◆ **Task prompt**: In the records that follow, the lines from the one containing "Definition beginsWithNumber (text" to the one containing "else 2, 0, 0)", inclusive, are to be given again exactly.

◆ **Given records**:
(** [getTemperatureStatus(temp)] *)
Definition getTemperatureStatus (temp : float) : TemperatureStatus :=
  if ge temp 80 then
    {| color := "red"; status := "Very Warm"; bgColor := "bg-red-500" |}
  else if ge temp 75 then
    {| color := "orange"; status := "Warm"; bgColor := "bg-orange-500" |}
  else if ge temp 68 then
    {| color := "green"; status := "Ideal"; bgColor := "bg-green-500" |}
  else if ge temp 60 then
    {| color := "blue"; status := "Cool"; bgColor := "bg-blue-500" |}
  else if ge temp 50 then
    {| color := "cyan"; status := "Cold"; bgColor := "bg-cyan-500" |}
  else
    {| color := "slate"; status := "Very Cold"; bgColor := "bg-slate-500" |}.

(** [formatStorage(value)], the value being a string or a number. *)
Definition formatStorage (value : string + float) : float :=
  let numValue :=
    match value with
    | inl text => parseFloat (Some (removeAll "," text))
    | inr number => number
    end in
  (numValue / 1000)%float.

(** The degree sign is the code unit 176. *)
Definition degreeF : string := String (ascii_of_nat 176) "F".

(** The temperature the lake card reads off a present [lakeWaterTemp]:
    [parseInt(currentData.lakeWaterTemp.replace('°F', '') || '0')]. *)
Definition lakeTemperature (lakeWaterTemp : string) : float :=
  numberOfInt (parseInt (Some (orElseStr (removeFirst degreeF lakeWaterTemp) "0"))).

(** The value of the temperature gauge:
    [Math.min(100, Math.max(0, (temp - 32) / (90 - 32) * 100))]. *)
Definition temperatureGauge (temp : float) : float :=
  Math_min [100; Math_max [0; (temp - 32) / (90 - 32) * 100]]%float.

(** The zone and the trend the cards show for the current record. *)
Definition currentAlertZone (currentData : option TelemetryRecord)
    (damData : StationConfig) : Zone :=
  match currentData with
  | Some current => getAlertZone (parseFloat (waterLevel current)) damData
  | None => normal
  end.

End DamStatusCards.

(* ================================================================== *)
(** * The SMS consent form ([ConsentOptIn])                            *)
(* ================================================================== *)

Module ConsentOptIn.
Import JS.

(** [/^[\+]?[1-9][\d]{0,15}$/.test(s)] *)
Fixpoint allDigits (s : string) : bool :=
  match s with
  | EmptyString => true
  | String c s' => isDigit c && allDigits s'
  end.

Definition phoneRegex_test (s : string) : bool :=
  let s := match s with
           | String "+" r => r
           | _ => s
           end in
  match s with
  | String c r =>
      ((49 <=? code c) && (code c <=? 57))
      && allDigits r && (Z.of_nat (String.length r) <=? 15)
  | EmptyString => false
  end.

(** The class [[\s\-\(\)\.]]. *)
Definition isSeparator (c : ascii) : bool :=
  isWhiteSpace c || Ascii.eqb c "-" || Ascii.eqb c "(" || Ascii.eqb c ")"
  || Ascii.eqb c ".".

(** [validatePhoneNumber(phone)] *)
Definition validatePhoneNumber (phone : string) : bool :=
  let cleanPhone := removeWhere isSeparator phone in
  phoneRegex_test cleanPhone && (10 <=? Z.of_nat (String.length cleanPhone)).

(** [formatPhoneNumber(value)] *)
Definition formatPhoneNumber (value : string) : string :=
  let phone := removeWhere (fun c => negb (isDigit c)) value in
  if Z.of_nat (String.length phone) <=? 3 then phone
  else if Z.of_nat (String.length phone) <=? 6 then
    "(" ++ slice 0 3 phone ++ ") " ++ sliceFrom 3 phone
  else
    "(" ++ slice 0 3 phone ++ ") " ++ slice 3 6 phone ++ "-"
    ++ slice 6 10 phone.

(** The [newErrors] object of [handleSubmit]: a missing key is [None]. *)
Record FormErrors := { phone : option string; consent : option string }.

Definition handleSubmit_errors (phoneNumber : string) (consentGiven : bool)
    : FormErrors :=
  let cleanPhone := removeWhere (fun c => negb (isDigit c)) phoneNumber in
  {| phone :=
       if String.eqb (trim phoneNumber) "" then Some "Phone number is required"
       else if negb (validatePhoneNumber cleanPhone)
            then Some "Please enter a valid phone number"
            else None;
     consent :=
       if negb consentGiven
       then Some "You must consent to receive SMS messages"
       else None |}.

(** [Object.keys(newErrors).length > 0]: the submission stops. *)
Definition hasErrors (e : FormErrors) : bool :=
  match phone e, consent e with
  | None, None => false
  | _, _ => true
  end.

End ConsentOptIn.


(* ================================================================== *)
(** * Vocabulary of the properties                                     *)
(* ================================================================== *)

Import JS.

(** The resolved timestamp of a record: what the page computes for it. *)
Definition timestamp (host : Host) (clock : Z) (r : TelemetryRecord) : Date :=
  DamDetail.parseDateTime host clock (date r) (time r).

(** The time value of [d] is the instant [t]. *)
Definition atInstant (t : Z) (d : Date) : bool :=
  match d with
  | Some x => x =? t
  | None => false
  end.

(** Both dates are valid and the first is not after the second. *)
Definition notAfter (a b : Date) : Prop :=
  exists ta tb, a = Some ta /\ b = Some tb /\ ta <= tb.

(** An entry the Axis Domain Calculator keeps: a number other than NaN. *)
Definition isKept (val : option float) : bool :=
  match val with
  | Some x => negb (is_nan x)
  | None => false
  end.

(** The observed level change over the three most recent samples, the
    most recent one first: latest level minus the level two samples
    earlier.  There is none with fewer than three samples. *)
Definition observedChange (recentData : option (list TelemetryRecord))
  : option float :=
  match recentData with
  | Some (latest :: _ :: earliest :: _) =>
      Some (parseFloat (waterLevel latest)
            - parseFloat (waterLevel earliest))%float
  | _ => None
  end.

(** The recent samples overrule the flow-based estimate: there are at
    least three and their level change exceeds 0.05 ft. *)
Definition overruled (recentData : option (list TelemetryRecord)) : bool :=
  match observedChange recentData with
  | Some change => gt (Math_abs change) 0.05
  | None => false
  end.

(** The record [r] with its water level replaced. *)
Definition withLevel (r : TelemetryRecord) (level : option string)
  : TelemetryRecord :=
  {| date := date r; time := time r; waterLevel := level;
     inflow := inflow r; totalOutflow := totalOutflow r;
     powerHouseDischarge := powerHouseDischarge r;
     spillwayRelease := spillwayRelease r; rainfall := rainfall r;
     liveStorage := liveStorage r; storagePercentage := storagePercentage r;
     lakeWaterTemp := lakeWaterTemp r |}.

(** A host whose local time is UTC, and sample data for the examples. *)
Definition utcHost : Host := {| UTC := fun t => t; LocalTime := fun t => t |}.

Definition observation (d t : option string) (level flowIn flowOut : option string)
  : TelemetryRecord :=
  {| date := d; time := t; waterLevel := level; inflow := flowIn;
     totalOutflow := flowOut; powerHouseDischarge := None;
     spillwayRelease := None; rainfall := None; liveStorage := None;
     storagePercentage := None; lakeWaterTemp := None |}.

Definition thresholds (r o b : string) : StationConfig :=
  {| FRL := None; redLevel := Some r; orangeLevel := Some o;
     blueLevel := Some b; liveStorageAtFRL := None |}.

(** Six observations: out of order, two at the same instant, one without
    a date, one with a malformed date and one before the range. *)
Definition sampleRecords : list TelemetryRecord :=
  [ observation (Some "16.03.2024") None (Some "553.1") None None;
    observation (Some "15.03.2024") (Some "14:30") (Some "552.9") None None;
    observation None None (Some "552.0") None None;
    observation (Some "15.03.2024") (Some "14:30") (Some "552.8") None None;
    observation (Some "bad") None (Some "552.7") None None;
    observation (Some "01.01.2020") None (Some "552.6") None None ].

(** The derived view: everything the page computes from the feed, the
    station, the chosen range and the reference date, on a host at a
    reading of the clock.  The cards are rendered without recent
    samples. *)
Record DerivedView := {
  shown : list TelemetryRecord;
  axes : list (float * float);
  statistics : option DamDetail.LevelStats;
  current : option TelemetryRecord;
  zone : DamStatusCards.Zone;
  estimate : DamStatusCards.TrendEstimate
}.

Definition derivedView (host : Host) (clock : Z)
    (data : option (list TelemetryRecord)) (damData : StationConfig)
    (dateRange : option DamDetail.DateRange) (referenceDate : Date)
  : DerivedView :=
  let filteredData :=
    DamDetail.filteredData host clock data dateRange referenceDate in
  let currentData := DamDetail.currentData filteredData data in
  {| shown := filteredData;
     axes := [ DamDetail.inflowDomain filteredData;
               DamDetail.rainfallDomain filteredData;
               DamDetail.storageDomain filteredData;
               DamDetail.outflowDomain filteredData;
               DamDetail.waterLevelDomain damData filteredData ];
     statistics := DamDetail.waterLevelStats filteredData;
     current := currentData;
     zone := DamStatusCards.currentAlertZone currentData damData;
     estimate :=
       DamStatusCards.calculateWaterLevelTrend currentData damData None |}.

(** A text begins with a number: after leading white space and an
    optional sign comes a digit, a dot followed by a digit, or the word
    [Infinity]. *)
Definition beginsWithNumber (text : string) : bool :=
  let unsigned :=
    match trimStart text with
    | String "-" r => r
    | String "+" r => r
    | r => r
    end in
  String.prefix "Infinity" unsigned
  || match unsigned with
     | String c r =>
         isDigit c
         || (Ascii.eqb c "."
             && match r with
                | String d _ => isDigit d
                | EmptyString => false
                end)
     | EmptyString => false
     end.

(** A text without its thousands separators and percent signs. *)
Definition withoutSeparators (text : string) : string :=
  removeAll "%" (removeAll "," text).

(** The rounding of an integer to binary64 as the library of
    floating-point numbers computes it. *)
Definition roundedByLibrary (z : Z) : option Z :=
  match binary_normalize prec emax z 0 false with
  | S754_finite s m e => Some ((if s then -1 else 1) * (Z.pos m * 2 ^ e))
  | _ => None
  end.

(** A number that is neither NaN nor an infinity. *)
Definition isFiniteNumber (v : float) : bool :=
  negb (is_nan v) && PrimFloat.ltb v infinity && PrimFloat.ltb neg_infinity v.

(** The place of a number other than NaN in the order of the binary64
    values: first its class (negative infinity, negative, zero, positive,
    positive infinity), then its exponent and mantissa. *)
Definition sfKey (x : spec_float) : Z * Z * Z :=
  match x with
  | S754_zero _ => (0, 0, 0)
  | S754_infinity s => (if s then -2 else 2, 0, 0)
  | S754_nan => (0, 0, 0)
  | S754_finite s m e => if s then (-1, - e, - Zpos m) else (1, e, Zpos m)
  end.

Definition keyLt (a b : Z * Z * Z) : Prop :=
  let '(a1, a2, a3) := a in
  let '(b1, b2, b3) := b in
  a1 < b1 \/ (a1 = b1 /\ (a2 < b2 \/ (a2 = b2 /\ a3 < b3))).

Definition numKey (x : float) : Z * Z * Z := sfKey (Prim2SF x).

(** How warm a temperature status is, and how severe an alert zone. *)
Definition warmth (s : DamStatusCards.TemperatureStatus) : nat :=
  let label := DamStatusCards.status s in
  if String.eqb label "Very Warm" then 5
  else if String.eqb label "Warm" then 4
  else if String.eqb label "Ideal" then 3
  else if String.eqb label "Cool" then 2
  else if String.eqb label "Cold" then 1
  else 0.

Definition severity (z : DamStatusCards.Zone) : nat :=
  match z with
  | DamStatusCards.red => 3
  | DamStatusCards.orange => 2
  | DamStatusCards.blue => 1
  | DamStatusCards.normal => 0
  end.

(** The water levels [waterLevelStats] reads: the numbers, other than
    NaN, of the records that have a water level. *)
Definition readableLevel (r : TelemetryRecord) : bool :=
  truthyStr (waterLevel r) && negb (is_nan (parseFloat (waterLevel r))).

(** A record has a date and its resolved timestamp is the instant [t]. *)
Definition datedAt (host : Host) (clock : Z) (t : Z) (r : TelemetryRecord)
  : bool :=
  truthyStr (date r) && atInstant t (timestamp host clock r).

(** The decimal digits of a string, in order. *)
Definition digitsOf (s : string) : string :=
  removeWhere (fun c => negb (isDigit c)) s.

(** A host that keeps a fixed offset of [k] milliseconds to UTC. *)
Definition fixedOffsetHost (k : Z) : Host :=
  {| UTC := fun t => t - k; LocalTime := fun t => t + k |}.

(** Four items of hourly data, distinct objects, two of them on one day. *)
Definition sampleItems : list Visualization.Item :=
  [ {| Visualization.addr := 10;
       Visualization.fields :=
         observation (Some "14.03.2024") (Some "23:00") (Some "552.1") None None |};
    {| Visualization.addr := 11;
       Visualization.fields :=
         observation (Some "15.03.2024") (Some "08:00") (Some "552.4") None None |};
    {| Visualization.addr := 12;
       Visualization.fields :=
         observation (Some "15.03.2024") (Some "09:00") (Some "552.5") None None |};
    {| Visualization.addr := 13;
       Visualization.fields :=
         observation (Some "16.03.2024") (Some "00:00") (Some "552.6") None None |} ].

◆ **Answer for this exercise**:
Definition beginsWithNumber (text : string) : bool :=
  let unsigned :=
    match trimStart text with
    | String "-" r => r
    | String "+" r => r
    | r => r
    end in
  String.prefix "Infinity" unsigned
  || match unsigned with
     | String c r =>
         isDigit c
         || (Ascii.eqb c "."
             && match r with
                | String d _ => isDigit d
                | EmptyString => false
                end)
     | EmptyString => false
     end.

(** A text without its thousands separators and percent signs. *)
Definition withoutSeparators (text : string) : string :=
  removeAll "%" (removeAll "," text).

(** The rounding of an integer to binary64 as the library of
    floating-point numbers computes it. *)
Definition roundedByLibrary (z : Z) : option Z :=
  match binary_normalize prec emax z 0 false with
  | S754_finite s m e => Some ((if s then -1 else 1) * (Z.pos m * 2 ^ e))
  | _ => None
  end.

(** A number that is neither NaN nor an infinity. *)
Definition isFiniteNumber (v : float) : bool :=
  negb (is_nan v) && PrimFloat.ltb v infinity && PrimFloat.ltb neg_infinity v.

(** The place of a number other than NaN in the order of the binary64
    values: first its class (negative infinity, negative, zero, positive,
    positive infinity), then its exponent and mantissa. *)
Definition sfKey (x : spec_float) : Z * Z * Z :=
  match x with
  | S754_zero _ => (0, 0, 0)
  | S754_infinity s => (if s then -2 else 2, 0, 0)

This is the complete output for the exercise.